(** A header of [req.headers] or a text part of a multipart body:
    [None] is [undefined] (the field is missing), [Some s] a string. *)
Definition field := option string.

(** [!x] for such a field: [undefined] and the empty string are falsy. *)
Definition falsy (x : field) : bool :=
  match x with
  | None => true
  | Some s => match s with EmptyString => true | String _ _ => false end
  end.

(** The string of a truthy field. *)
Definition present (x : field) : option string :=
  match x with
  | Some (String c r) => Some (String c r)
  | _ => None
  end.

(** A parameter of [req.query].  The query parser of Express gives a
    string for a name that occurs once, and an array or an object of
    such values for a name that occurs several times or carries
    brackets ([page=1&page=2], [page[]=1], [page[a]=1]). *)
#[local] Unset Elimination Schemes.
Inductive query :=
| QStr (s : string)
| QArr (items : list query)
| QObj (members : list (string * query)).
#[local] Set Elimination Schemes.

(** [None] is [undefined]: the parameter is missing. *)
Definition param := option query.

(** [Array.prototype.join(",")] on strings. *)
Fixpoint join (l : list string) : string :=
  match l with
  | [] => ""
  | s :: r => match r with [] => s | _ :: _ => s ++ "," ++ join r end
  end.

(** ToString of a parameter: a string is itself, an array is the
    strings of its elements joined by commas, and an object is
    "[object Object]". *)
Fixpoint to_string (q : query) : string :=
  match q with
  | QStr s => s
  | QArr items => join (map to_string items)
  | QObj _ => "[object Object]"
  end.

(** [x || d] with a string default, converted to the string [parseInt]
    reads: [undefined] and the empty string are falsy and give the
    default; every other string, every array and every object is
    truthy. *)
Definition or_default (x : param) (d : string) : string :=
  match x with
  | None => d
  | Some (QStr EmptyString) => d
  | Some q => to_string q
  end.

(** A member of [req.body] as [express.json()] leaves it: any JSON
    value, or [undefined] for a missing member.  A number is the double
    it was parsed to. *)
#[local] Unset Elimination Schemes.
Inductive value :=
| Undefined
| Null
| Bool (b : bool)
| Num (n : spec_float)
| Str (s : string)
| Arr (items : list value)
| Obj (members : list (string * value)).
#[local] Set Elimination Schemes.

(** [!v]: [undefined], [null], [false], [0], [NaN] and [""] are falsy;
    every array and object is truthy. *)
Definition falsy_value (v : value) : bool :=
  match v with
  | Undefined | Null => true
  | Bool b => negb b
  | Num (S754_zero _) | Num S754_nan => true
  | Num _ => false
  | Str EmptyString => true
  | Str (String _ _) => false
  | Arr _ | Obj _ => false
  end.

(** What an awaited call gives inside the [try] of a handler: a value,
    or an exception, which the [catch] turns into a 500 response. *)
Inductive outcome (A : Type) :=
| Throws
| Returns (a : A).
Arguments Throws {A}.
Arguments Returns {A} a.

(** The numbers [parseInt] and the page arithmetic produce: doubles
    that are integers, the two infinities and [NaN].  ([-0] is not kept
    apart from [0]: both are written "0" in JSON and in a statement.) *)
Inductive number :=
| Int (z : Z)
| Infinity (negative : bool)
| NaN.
-*-
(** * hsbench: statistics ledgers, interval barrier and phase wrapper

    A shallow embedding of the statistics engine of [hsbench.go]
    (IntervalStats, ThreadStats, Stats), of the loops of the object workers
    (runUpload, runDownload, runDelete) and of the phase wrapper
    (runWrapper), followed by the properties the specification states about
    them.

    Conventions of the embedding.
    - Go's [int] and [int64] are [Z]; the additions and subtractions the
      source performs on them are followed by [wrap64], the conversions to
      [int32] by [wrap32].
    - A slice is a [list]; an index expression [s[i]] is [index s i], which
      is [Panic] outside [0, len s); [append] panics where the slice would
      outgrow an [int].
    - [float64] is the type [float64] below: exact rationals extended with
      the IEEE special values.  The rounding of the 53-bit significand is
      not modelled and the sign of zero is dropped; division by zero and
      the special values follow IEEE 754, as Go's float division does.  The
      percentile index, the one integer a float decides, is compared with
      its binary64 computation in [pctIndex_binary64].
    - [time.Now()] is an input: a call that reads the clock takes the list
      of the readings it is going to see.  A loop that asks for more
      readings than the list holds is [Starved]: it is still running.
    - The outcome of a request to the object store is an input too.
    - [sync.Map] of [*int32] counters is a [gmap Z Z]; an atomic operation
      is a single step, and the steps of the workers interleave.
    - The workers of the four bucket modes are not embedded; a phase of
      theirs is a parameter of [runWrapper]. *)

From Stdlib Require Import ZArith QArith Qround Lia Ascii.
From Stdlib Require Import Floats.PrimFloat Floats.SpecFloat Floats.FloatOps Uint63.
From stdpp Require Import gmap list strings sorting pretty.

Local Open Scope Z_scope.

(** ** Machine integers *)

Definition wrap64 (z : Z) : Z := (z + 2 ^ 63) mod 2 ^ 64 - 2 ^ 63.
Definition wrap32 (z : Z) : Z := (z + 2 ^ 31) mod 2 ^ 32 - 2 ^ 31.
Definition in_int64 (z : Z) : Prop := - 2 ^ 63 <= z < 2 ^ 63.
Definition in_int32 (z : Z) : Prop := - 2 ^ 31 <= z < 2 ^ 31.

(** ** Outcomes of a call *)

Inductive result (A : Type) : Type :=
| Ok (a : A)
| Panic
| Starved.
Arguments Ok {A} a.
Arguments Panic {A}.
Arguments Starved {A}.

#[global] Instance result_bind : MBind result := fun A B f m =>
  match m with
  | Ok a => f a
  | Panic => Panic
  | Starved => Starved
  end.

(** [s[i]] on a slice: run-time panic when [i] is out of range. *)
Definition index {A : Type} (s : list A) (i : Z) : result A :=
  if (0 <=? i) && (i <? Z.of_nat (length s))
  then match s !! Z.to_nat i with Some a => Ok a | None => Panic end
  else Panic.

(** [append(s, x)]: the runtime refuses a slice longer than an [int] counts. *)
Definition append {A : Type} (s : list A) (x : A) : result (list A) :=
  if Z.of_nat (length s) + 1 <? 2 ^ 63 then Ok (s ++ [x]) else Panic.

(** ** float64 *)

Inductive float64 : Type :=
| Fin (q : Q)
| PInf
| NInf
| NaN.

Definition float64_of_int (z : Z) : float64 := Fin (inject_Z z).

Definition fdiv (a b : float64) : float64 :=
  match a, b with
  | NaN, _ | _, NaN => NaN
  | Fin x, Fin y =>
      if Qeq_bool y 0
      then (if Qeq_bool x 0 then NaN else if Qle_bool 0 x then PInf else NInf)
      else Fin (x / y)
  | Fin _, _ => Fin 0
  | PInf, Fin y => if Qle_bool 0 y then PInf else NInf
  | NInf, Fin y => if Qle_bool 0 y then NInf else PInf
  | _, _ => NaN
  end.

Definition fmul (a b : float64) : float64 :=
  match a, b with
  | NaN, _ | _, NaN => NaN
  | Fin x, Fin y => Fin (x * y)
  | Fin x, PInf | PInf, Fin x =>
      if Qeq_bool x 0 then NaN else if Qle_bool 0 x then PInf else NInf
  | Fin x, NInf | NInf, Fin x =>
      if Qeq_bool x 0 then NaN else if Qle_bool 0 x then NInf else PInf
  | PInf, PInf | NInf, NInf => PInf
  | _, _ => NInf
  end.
-*-
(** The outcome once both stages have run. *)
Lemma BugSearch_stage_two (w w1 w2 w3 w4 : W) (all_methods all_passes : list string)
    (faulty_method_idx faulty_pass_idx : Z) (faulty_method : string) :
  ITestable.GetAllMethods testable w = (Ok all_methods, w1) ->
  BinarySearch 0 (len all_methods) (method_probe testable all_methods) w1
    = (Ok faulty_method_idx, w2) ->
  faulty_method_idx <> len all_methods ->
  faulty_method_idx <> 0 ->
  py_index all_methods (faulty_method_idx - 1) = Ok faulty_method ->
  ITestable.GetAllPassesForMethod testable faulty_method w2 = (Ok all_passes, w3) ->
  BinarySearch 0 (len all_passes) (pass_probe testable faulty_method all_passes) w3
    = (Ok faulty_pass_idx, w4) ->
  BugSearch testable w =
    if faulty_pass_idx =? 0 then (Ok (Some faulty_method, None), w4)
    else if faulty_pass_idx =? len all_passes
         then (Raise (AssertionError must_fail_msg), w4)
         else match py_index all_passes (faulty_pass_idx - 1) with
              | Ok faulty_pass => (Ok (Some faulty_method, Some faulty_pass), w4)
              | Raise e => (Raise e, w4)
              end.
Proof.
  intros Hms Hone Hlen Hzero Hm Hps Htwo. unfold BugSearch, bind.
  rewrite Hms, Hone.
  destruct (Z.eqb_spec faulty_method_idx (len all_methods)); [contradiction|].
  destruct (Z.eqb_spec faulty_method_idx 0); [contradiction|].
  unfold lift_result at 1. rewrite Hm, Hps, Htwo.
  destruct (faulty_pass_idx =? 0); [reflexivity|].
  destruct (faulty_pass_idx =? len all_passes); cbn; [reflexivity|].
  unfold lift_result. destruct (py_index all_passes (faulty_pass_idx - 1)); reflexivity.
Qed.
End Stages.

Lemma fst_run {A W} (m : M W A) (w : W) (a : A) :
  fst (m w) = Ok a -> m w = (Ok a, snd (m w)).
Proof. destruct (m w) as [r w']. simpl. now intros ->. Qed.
-*-
**What you will do**
Extract the lines of the preceding material that run from the line with "if (0 <=? i) && (i <? Z.of_nat (length s))" through the line with "if Z.of_nat (length", inclusive, reproducing them exactly and adding nothing.

**Response for this exercise**
  if (0 <=? i) && (i <? Z.of_nat (length s))
  then match s !! Z.to_nat i with Some a => Ok a | None => Panic end
  else Panic.

(** [append(s, x)]: the runtime refuses a slice longer than an [int] counts. *)
Definition append {A : Type} (s : list A) (x : A) : result (list A) :=
  if Z.of_nat (length s) + 1 <? 2 ^ 63 then Ok (s ++ [x]) else Panic.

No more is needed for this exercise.